Computer aided synthesis planning (CASP) is part of a suite of artificial intelligence (AI) based tools that are able to propose synthesis routes to a wide range of compounds. However, at present they are too slow to be used to screen the synthetic feasibility of millions of generated or enumerated compounds before identification of potential bioactivity by virtual screening (VS) workflows. Herein we report a machine learning (ML) based method capable of classifying whether a synthetic route can be identified for a particular compound or not by the CASP tool AiZynthFinder. The resulting ML models return a retrosynthetic accessibility score (RAscore) of any molecule of interest, and computes at least 4500 times faster than retrosynthetic analysis performed by the underlying CASP tool. The RAscore should be useful for pre-screening millions of virtual molecules from enumerated databases or generative models for synthetic accessibility and produce higher quality databases for virtual screening of biological activity.

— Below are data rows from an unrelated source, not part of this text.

Definition operator_output_id (operator_id : OperatorId) (output_id : DataId) : res DataId :=
  data_id_from (String.append operator_id (String "/" output_id)).

(** An operator raised an event.  [ok] is the outcome of the call to the node.  The result
    says whether the loop goes on. *)
Definition on_operator (ok : bool) (operator_id : OperatorId) (event : OperatorEvent) (r : Runtime)
    : res (list RuntimeEffect * bool * Runtime) :=
  match event with
  | OpError _ => Err "operator raised an error"
  | OpPanic _ => Err "operator panicked"
  | Finished ExplicitStopAll => Err "operator requested StopAll, which is not yet implemented"
  | Finished _ =>
      match operators r !! operator_id with
      | None => Ok ([], true, r)
      | Some config =>
          outputs ← mapM (operator_output_id operator_id) (btree_elems (op_outputs config));
          if ok then
            let channels := operator_channels r ∖ {[operator_id]} in
            Ok ([CloseOutputs outputs], negb (bool_decide (channels = ∅)), {| r with operator_channels := channels |})
          else Err "failed to close outputs of finished operator"
      end
  | AllocateOutputSample len => Ok ([AllocateSample operator_id len], true, r)
  | Output output_id data =>
      output_id ← operator_output_id operator_id output_id;
      if ok then Ok ([SendOutput output_id data], true, r) else Err "failed to send node output"
  end.

(** The operator and the input of an input of the node. *)
Definition operator_input (id : DataId) : option (OperatorId * DataId) := split_once "/" id.

Definition close_operator_input (operator_id : OperatorId) (input_id : DataId) (r : Runtime) : Runtime :=
  match open_operator_inputs r !! operator_id with
  | None => r
  | Some open_inputs =>
      let open_inputs := open_inputs ∖ {[input_id]} in
      if bool_decide (open_inputs = ∅)
      then {| r with open_operator_inputs := delete operator_id (open_operator_inputs r);
                     operator_channels := operator_channels r ∖ {[operator_id]} |}
      else {| r with open_operator_inputs := <[operator_id := open_inputs]> (open_operator_inputs r) |}
  end.

Definition on_node_event `{HashOrder} (event : Event) (r : Runtime) : res (list RuntimeEffect * bool * Runtime) :=
  match event with
  | EvStop cause =>
      Ok ((λ op, Forward op (EvStop cause)) <$> hash_keys (gset_to_gmap tt (operator_channels r)), true,
          {| r with operator_channels := ∅ |})
  | EvReload (Some operator_id) =>
      if bool_decide (operator_id ∈ operator_channels r)
      then Ok ([Forward operator_id (EvReload (Some operator_id))], true, r) else Panic
  | EvInput id metadata data =>
      match operator_input id with
      | None => Ok ([], true, r)
      | Some (operator_id, input_id) =>
          input_id ← data_id_from input_id;
          if bool_decide (operator_id ∈ operator_channels r)
          then Ok ([Forward operator_id (EvInput input_id metadata data)], true, r) else Ok ([], true, r)
      end
  | EvInputClosed id =>
      match operator_input id with
      | None => Ok ([], true, r)
      | Some (operator_id, input_id) =>
          input_id ← data_id_from input_id;
          if bool_decide (operator_id ∈ operator_channels r)
          then Ok ([Forward operator_id (EvInputClosed input_id)], true, close_operator_input operator_id input_id r)
          else Ok ([], true, r)
      end
  | EvError msg => Err "received error event"
  | _ => Ok ([], true, r)
  end.

Definition on_runtime_event `{HashOrder} (ok : bool) (event : RuntimeEvent) (r : Runtime)
    : res (list RuntimeEffect * bool * Runtime) :=
  match event with
  | OperatorRaised id event => on_operator ok id event r
  | NodeReceived event => on_node_event event r
  end.

(** The loop over the events, each with the outcome of the call to the node it leads to. *)
Fixpoint run `{HashOrder} (events : list (bool * RuntimeEvent)) (r : Runtime) : res (list RuntimeEffect * bool * Runtime) :=
  match events with
  | [] => Ok ([], true, r)
  | (ok, event) :: events =>
      '(effects, continue, r) ← on_runtime_event ok event r;
      match continue with
      | true =>
          '(effects', continue, r) ← run events r;
          Ok (effects ++ effects', continue, r)
      | false => Ok (effects, false, r)
      end
  end.
End runtime.

(** ** The buffer keeps the newest inputs *)

Section buffer_lemmas.
Context {A : Type}.
Abbreviation Event := (InputTracker.Event A).
Implicit Types (q l : list (option Event)) (b : InputBuffer A) (c : OpChannel A).

Definition live (q : list (option Event)) : list Event := omap id q.
Definition input_id (e : Event) : option DataId := match e with EvInput id _ _ => Some id | _ => None end.
Definition inputs_of (id : DataId) (l : list Event) : list Event := filter (λ e, input_id e = Some id) l.
(** Events that are never dropped: they are no inputs, or inputs without a queue size. *)
Definition kept {V} (caps : gmap DataId V) (e : Event) : Prop :=
  match input_id e with Some id => caps !! id = None | None => True end.
#[export] Instance kept_dec {V} (caps : gmap DataId V) e : Decision (kept caps e).
Proof. unfold kept. destruct (input_id e); apply _. Defined.

Lemma inputs_of_app id (l k : list Event) : inputs_of id (l ++ k) = inputs_of id l ++ inputs_of id k.
Proof. apply filter_app. Qed.

Lemma kept_insert (caps : gmap DataId Z) id z e : is_Some (caps !! id) → kept (<[id := z]> caps) e ↔ kept caps e.
Proof.
  intros [x Hx]. unfold kept. destruct (input_id e) as [i|]; [|done].
  destruct (decide (i = id)) as [->|]; [by rewrite lookup_insert_eq, Hx|by rewrite lookup_insert_ne].
Qed.

Lemma drop_reversed_length rem l : length (drop_reversed rem l) = length l.
Proof.
  revert rem. induction l as [|[[]|] l IH]; intros rem; cbn [drop_reversed]; [done|..];
    try (cbn [length]; by rewrite IH).
  destruct (rem !! id) as [z|]; [|cbn [length]; by rewrite IH]. case_bool_decide; cbn [length]; by rewrite IH.
Qed.

Lemma drop_reversed_sublist rem l : live (drop_reversed rem l) `sublist_of` live l.
Proof.
  revert rem. induction l as [|[e|] l IH]; intros rem; [done| |apply IH].
  assert (∀ rem', e :: live (drop_reversed rem' l) `sublist_of` live (Some e :: l)) as Hkeep.
  { intros rem'. by apply sublist_skip. }
  destruct e; try apply Hkeep. cbn [drop_reversed]. destruct (rem !! id) as [z|]; [|apply Hkeep].
  case_bool_decide; [|apply Hkeep]. cbn. apply sublist_cons, IH.
Qed.

Lemma drop_reversed_kept rem l : filter (kept rem) (live (drop_reversed rem l)) = filter (kept rem) (live l).
Proof.
  revert rem. induction l as [|[e|] l IH]; intros rem; [done| |apply IH].
  assert (filter (kept rem) (e :: live (drop_reversed rem l)) = filter (kept rem) (live (Some e :: l))) as Hkeep.
  { change (live (Some e :: l)) with (e :: live l). rewrite !filter_cons. by rewrite IH. }
  destruct e; try apply Hkeep. cbn [drop_reversed]. destruct (rem !! id) as [z|] eqn:E; [|apply Hkeep].
  change (live (Some ?e :: l)) with (e :: live l).
  assert (∀ k, filter (kept rem) (EvInput id metadata data :: k) = filter (kept rem) k) as Hskip.
  { intros k. apply filter_cons_False. unfold kept. cbn. by rewrite E. }
  rewrite Hskip. case_bool_decide; [apply IH|]. change (live (Some ?e :: ?l)) with (e :: live l). rewrite Hskip.
  erewrite (list_filter_iff (kept rem) (kept (<[id := Z.max 0 (z - 1)]> rem))), IH, <- list_filter_iff; [done|..];
    intros e; rewrite kept_insert; eauto.
Qed.

Lemma drop_reversed_inputs rem l id z :
  rem !! id = Some z → (0 ≤ z)%Z →
  inputs_of id (live (drop_reversed rem l)) = take (Z.to_nat z) (inputs_of id (live l)).
Proof.
  revert rem z. induction l as [|[e|] l IH]; intros rem z Hz Hpos; [by destruct (Z.to_nat z)| |by apply IH].
  change (live (Some e :: l)) with (e :: live l). unfold inputs_of at 2. rewrite filter_cons.
  destruct (decide (input_id e = Some id)) as [Ee|Ee].
  - destruct e; try done. injection Ee as ->. cbn [drop_reversed]. rewrite Hz. case_bool_decide as E0.
    + subst z. change (live (None :: ?k)) with (live k). by rewrite (IH rem 0%Z) by done.
    + change (live (Some ?e :: ?l)) with (e :: live l). unfold inputs_of at 1. rewrite filter_cons_True by done.
      fold (inputs_of id (live (drop_reversed (<[id:=Z.max 0 (z - 1)]> rem) l))).
      rewrite (IH _ (Z.max 0 (z - 1))) by (rewrite ?lookup_insert_eq; done || lia).
      replace (Z.to_nat z) with (S (Z.to_nat (Z.max 0 (z - 1)))) by lia. done.
  - fold (inputs_of id (live l)).
    assert (∀ rem' k, rem' !! id = Some z → k = None ∨ k = Some e →
      inputs_of id (live (k :: drop_reversed rem' l)) = take (Z.to_nat z) (inputs_of id (live l))) as Hother.
    { intros rem' k Hr [-> | ->]; [by apply IH|].
      change (live (Some e :: ?x)) with ([e] ++ live x). rewrite inputs_of_app.
      assert (inputs_of id [e] = []) as -> by (unfold inputs_of; by rewrite filter_cons_False). by apply IH. }
    destruct e as [i m d| | | | | | | | |]; cbn [drop_reversed]; auto.
    destruct (rem !! i) as [y|] eqn:Ei; [|auto]. case_bool_decide; [by auto|].
    apply Hother; [|auto]. rewrite lookup_insert_ne; [done|]. intros ->. by apply Ee.
Qed.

计算机辅助合成规划(CASP)是一套基于人工智能(AI)的工具的一部分,这些工具能够为多种化合物提出合成路线。然而,目前它们速度太慢,无法在通过虚拟筛选(VS)工作流程识别潜在生物活性之前,用于筛选数百万个生成或枚举化合物的合成可行性。在此,我们报告一种基于机器学习(ML)的方法,该方法能够通过CASP工具AiZynthFinder对特定化合物是否可以确定合成路线进行分类。所得的ML模型返回任何感兴趣分子的逆合成可及性分数(RAscore),并且计算速度比底层CASP工具进行的逆合成分析快至少4500倍。RAscore对于从枚举数据库或生成模型中预筛选数百万个虚拟分子的合成可及性应该是有用的,并为生物活性的虚拟筛选生成更高质量的数据库。